**PROBLEM TO SOLVE:** Go through the listing below. Copy each line that has the string "render".

═══ INPUT DATA

(* ===== verification/Payload.v ===== *)
(** * The payload of a reported group

    A row [AppendGroup] or [Append] answers has its payload stored under its key,
    byte for byte. *)

From S2P Require Import Prelude GoStd Store Group Manifest Track Writer EpochLog WriterLog Isolation.
#[local] Open Scope string_scope.

(** The row answered, if any, has the payload. *)
Definition reported (payload : bytes) (r : Writer * (GroupInfo * option error)) (m' : objs) : Prop :=
  ObjectKey r.2.1 = "" ∨ ∃ v, m' !! ObjectKey r.2.1 = Some (payload, v).

Section Payload.
Context (p : TrackPath) (e : N) (Hmax : (e <= maxGroupEpoch)%N).

Lemma log_object_ne id s :
  Epoch id = e → HasPrefix s groupPrefix = false → p +:+ "/" +:+ epochDir e +:+ "/" +:+ s ≠ groupKey p id.
Proof.
  intros He Hs Heq. unfold groupKey in Heq. rewrite He in Heq. repeat apply string_app_inj_l in Heq.
  subst s. done.
Qed.

Lemma writes_any {A} (q : prog A) : writes any any q.
Proof. induction q as [a|o k IH|]; [done| |done]. split; [by destruct o|exact IH]. Qed.

Lemma writes_afterCommit_row fuel w g data : writes any (λ r, r.2.1 = g) (afterCommit fuel w g data).
Proof.
  unfold afterCommit. eapply (writes_bind any any); [apply writes_any|]. intros [w1 err] _.
  destruct (sealThreshold w1 <=? openBytes w1)%Z; [|reflexivity].
  eapply (writes_bind any any); [apply writes_any|]. intros [w2 [er|]] _; reflexivity.
Qed.

Lemma wlp_afterCommit fl fuel w g data payload m :
  w_path w = p → w_epoch w = e → Epoch (ID g) = e → ObjectKey g = groupKey p (ID g) →
  (∃ v, m !! ObjectKey g = Some (payload, v)) →
  wlp (op_spec fl) (afterCommit fuel w g data) (reported payload) m.
Proof.
  intros Hp He Hg Hk Hm.
  pose proof (writes_afterCommit p e (λ k, k ≠ groupKey p (ID g))) as Hw.
  eapply wlp_mono; [|apply wlp_and; [apply wlp_writes, (Hw (λ s, log_object_ne (ID g) s Hg) fuel w g data Hp He)
    |apply wlp_writes, (writes_afterCommit_row fuel w g data)]].
  intros r m' [[_ Hf] [Hr _]]. right. rewrite Hr, Hk, Hf by naive_solver. by rewrite <-Hk.
Qed.

Lemma reported_none w err payload m : reported payload (w, (zeroGroupInfo, err)) m.
Proof. by left. Qed.

Lemma wlp_commitGroup fl fuel w m meta payload :
  w_path w = p → w_epoch w = e → Epoch (ID meta) = e →
  wlp (op_spec fl) (commitGroup fuel w meta payload) (reported payload) m.
Proof.
  intros Hp He Hid. unfold commitGroup. rewrite Hp.
  set (row := {| meta with ObjectKey := _; Size := _ |}). apply wlp_bind, wlp_of_wp, wp_Create.
  2-4: intros; destruct (errors_Is _ _); left; reflexivity.
  intros v _ _. change (ObjectKey row) with (groupKey p (ID meta)).
  set (m1 := <[groupKey p (ID meta) := (payload, v)]> m).
  assert (∀ m2 data, m2 !! groupKey p (ID meta) = Some (payload, v) →
    wlp (op_spec fl) (afterCommit fuel w row data) (reported payload) m2) as Hafter.
  { intros m2 data Hm2. apply wlp_afterCommit; try done. by exists v. }
  assert (m1 !! groupKey p (ID meta) = Some (payload, v)) as Hm1 by apply lookup_insert_eq.
  clearbody m1. apply wlp_bind, wlp_of_wp, wp_now. intros t _. rewrite He. set (data := encodeManifest _).
  change (deltaKey p e (nextDelta w)) with (render p (KDelta e (nextDelta w))).
  assert (render p (KDelta e (nextDelta w)) ≠ groupKey p (ID meta)) as Hne.
  { apply (log_object_ne (ID meta) (openPrefix +:+ pad 8 (nextDelta w) +:+ ".manifest") Hid). done. }
  set (key := render p (KDelta e (nextDelta w))) in *. clearbody key data.
  apply wlp_bind, wlp_of_wp, wp_Create.
  - intros v2 _ _. apply Hafter. by rewrite lookup_insert_ne.
  - intros er _ _ _. apply wlp_bind. eapply wlp_mono; [|apply wlp_writes, (writes_holds (λ _, False))].
    intros [] m' [_ Hf]; [|left; reflexivity]. apply Hafter. rewrite Hf; [exact Hm1|auto].
  - intros er v2 _ _ _ _. apply wlp_bind.
    eapply wlp_mono; [|apply wlp_writes, (writes_holds (λ _, False))].
    intros [] m' [_ Hf]; [|left; reflexivity]. apply Hafter. rewrite Hf; [by rewrite lookup_insert_ne|auto].
  - intros er _ _ _. apply wlp_bind. eapply wlp_mono; [|apply wlp_writes, (writes_holds (λ _, False))].
    intros [] m' [_ Hf]; [|left; reflexivity]. apply Hafter. rewrite Hf; [exact Hm1|auto].
Qed.

Lemma wlp_AppendGroup fl fuel w m meta payload :
  w_path w = p → w_epoch w = e →
  wlp (op_spec fl) (AppendGroup fuel w meta payload) (reported payload) m.
Proof.
  intros Hp He. unfold AppendGroup. set (meta1 := {| meta with ID := NewGroupID _ _ |}).
  assert (Epoch (ID meta1) = e) as Hid.
  { simpl. rewrite Epoch_NewGroupID, He. apply N.mod_small.
    change maxGroupEpoch with 16777215%N in Hmax. lia. }
  clearbody meta1. destruct (GroupInfo_validate meta1); [apply reported_none|].
  apply wlp_bind. eapply wlp_mono; [|apply wlp_writes, (writes_reloadIfStale any)].
  intros [w1 [er|]] m1 [Hw1 _]; [apply reported_none|].
  destruct (config_eq _ _ Hw1) as (Hp1 & He1 & _). cbn [fst] in Hp1, He1.
  assert (∀ mt m2, Epoch (ID mt) = e →
    wlp (op_spec fl) (appendLocked fuel w1 mt payload) (reported payload) m2) as H.
  { intros mt m2 Hmt. unfold appendLocked. destruct (hasLast w1 && _); [apply reported_none|].
    destruct (checkOrder w1 mt); [apply reported_none|]. apply wlp_commitGroup; congruence. }
  destruct (_ && _); [|by apply H]. apply wlp_bind, wlp_of_wp, wp_now. intros t _. by apply H.
Qed.

Lemma wlp_Append fl fuel w m duration payload :
  w_path w = p → w_epoch w = e →
  wlp (op_spec fl) (Append fuel w duration payload) (reported payload) m.
Proof.
  intros Hp He. unfold Append. apply wlp_bind, wlp_of_wp, wp_now. intros wallclock _.
  generalize maxSkippedSequences as left. generalize 0%N as floor. intros floor left.
  revert floor w m Hp He. induction left as [|left IH]; intros floor w m Hp He; cbn [Append_loop];
    (apply wlp_bind; eapply wlp_mono; [|apply wlp_writes, (writes_reloadIfStale any)]);
    (intros [w1 [er|]] m1 [Hw1 _]; [apply reported_none|]);
    destruct (config_eq _ _ Hw1) as (Hp1 & He1 & _); cbn [fst] in Hp1, He1;
    set (meta := {| zeroGroupInfo with ID := _; MediaTime := _; Duration := _; Wallclock := _ |});
    (apply wlp_bind; eapply wlp_mono; [|apply wlp_and;
      [apply (wlp_AppendGroup fl fuel w1 m1 meta payload); congruence
      |apply wlp_writes, (writes_AppendGroup p e fuel w1 meta payload); congruence]]);
    intros [w2 [row err]] m2 (Hrep & Hw2 & _);
    (destruct (negb (isGroupObjectCollision err)); [exact Hrep|]); [exact Hrep|].
  destruct (config_eq _ _ Hw2) as (Hp2 & He2 & _). cbn [fst] in Hp2, He2. apply IH; congruence.
Qed.

(** ** Payloads are immutable

    Appending overwrites and deletes objects of the epoch's log only. *)

Section Alters.
Context (P : string → Prop) (HP : ∀ s, HasPrefix s groupPrefix = false →
  P (p +:+ "/" +:+ epochDir e +:+ "/" +:+ s)).

Lemma alters_commitGroup fuel w meta payload :
  w_path w = p → w_epoch w = e → alters P (λ r, same_epoch w r.1) (commitGroup fuel w meta payload).
Proof using HP.
  intros Hp He. unfold commitGroup.
  assert (∀ g data, alters P (λ r, same_epoch w r.1) (afterCommit fuel w g data)) as Hafter.
  { intros g data. by apply writes_alters, (writes_afterCommit p e P HP). }
  eapply (alters_bind P any); [done|]. intros [v|er] _; [|by destruct (errors_Is er ErrExist)].
  eapply (alters_bind P any); [done|]. intros t _. eapply (alters_bind P any); [done|].
  intros [v2|er] _; [apply Hafter|]. eapply (alters_bind P any); [apply writes_alters, writes_holds|].
  intros [] _; [apply Hafter|done].
Qed.

Lemma alters_AppendGroup fuel w meta payload :
  w_path w = p → w_epoch w = e → alters P (λ r, same_epoch w r.1) (AppendGroup fuel w meta payload).
Proof using HP.
  intros Hp He. unfold AppendGroup. set (meta1 := {| meta with ID := NewGroupID _ _ |}). clearbody meta1.
  destruct (GroupInfo_validate meta1); [done|].
  eapply alters_bind; [apply writes_alters, writes_reloadIfStale|]. intros [w1 [er|]] Hw1; [done|].
  destruct (config_eq _ _ Hw1) as (Hp1 & He1 & _). cbn [fst] in Hp1, He1.
  assert (∀ mt, alters P (λ r, same_epoch w r.1) (appendLocked fuel w1 mt payload)) as H.
  { intros mt. unfold appendLocked. destruct (hasLast w1 && _); [done|].
    destruct (checkOrder w1 mt); [done|].
    assert (same_epoch w = same_epoch w1) as -> by (unfold same_epoch in *; simpl in *; by rewrite Hw1).
    apply alters_commitGroup; congruence. }
  destruct (_ && _); [|by apply H]. eapply (alters_bind P any); [done|]. intros t _. by apply H.
Qed.

Lemma alters_Append fuel w duration payload :
  w_path w = p → w_epoch w = e → alters P (λ r, same_epoch w r.1) (Append fuel w duration payload).
Proof using HP.
  intros Hp He. unfold Append. eapply (alters_bind P any); [done|].
  intros wallclock _. generalize maxSkippedSequences as left. generalize 0%N as floor.
  intros floor left. revert floor w Hp He.
  induction left as [|left IH]; intros floor w Hp He; cbn [Append_loop];
    (eapply alters_bind; [apply writes_alters, writes_reloadIfStale|]); (intros [w1 [er|]] Hw1; [exact Hw1|]);
    destruct (config_eq _ _ Hw1) as (Hp1 & He1 & _); cbn [fst] in Hp1, He1;
    set (meta := {| zeroGroupInfo with ID := _; MediaTime := _; Duration := _; Wallclock := _ |});
    (eapply alters_bind; [apply (alters_AppendGroup fuel w1 meta payload); congruence|]);
    intros [w2 [row err]] Hw2; unfold same_epoch in *; cbn [fst] in Hw1, Hw2;
    (destruct (negb (isGroupObjectCollision err)); [cbn; congruence|]); [cbn; congruence|].
  destruct (config_eq _ _ Hw2) as (Hp2 & He2 & _).
  assert (∀ q : prog (Writer * (GroupInfo * option error)), alters P (λ r, config r.1 = config w2) q →
    alters P (λ r, config r.1 = config w) q) as H by by rewrite <-Hw1, <-Hw2.
  apply H, IH; congruence.
Qed.
End Alters.

(** The group objects of [m] are in [m'] as they were. *)
Definition keeps_payloads (m m' : objs) : Prop :=
  ∀ id x, Epoch id = e → m !! groupKey p id = Some x → m' !! groupKey p id = Some x.

Lemma wlp_Append_payloads fl fuel w m duration payload :
  w_path w = p → w_epoch w = e →
  wlp (op_spec fl) (Append fuel w duration payload) (λ _ m', keeps_payloads m m') m.
Proof.
  intros Hp He. set (P := λ k, ∀ id, Epoch id = e → k ≠ groupKey p id).
  eapply wlp_mono; [|apply wlp_alters, (alters_Append P)]; [|intros s Hs id Hid; by apply log_object_ne|done..].
  intros r m' [_ H] id x Hid. apply H. intros Hne. by apply (Hne id Hid).
Qed.
End Payload.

══════

**FINISHED EXERCISE:**
  change (deltaKey p e (nextDelta w)) with (render p (KDelta e (nextDelta w))).
  assert (render p (KDelta e (nextDelta w)) ≠ groupKey p (ID meta)) as Hne.
  set (key := render p (KDelta e (nextDelta w))) in *. clearbody key data.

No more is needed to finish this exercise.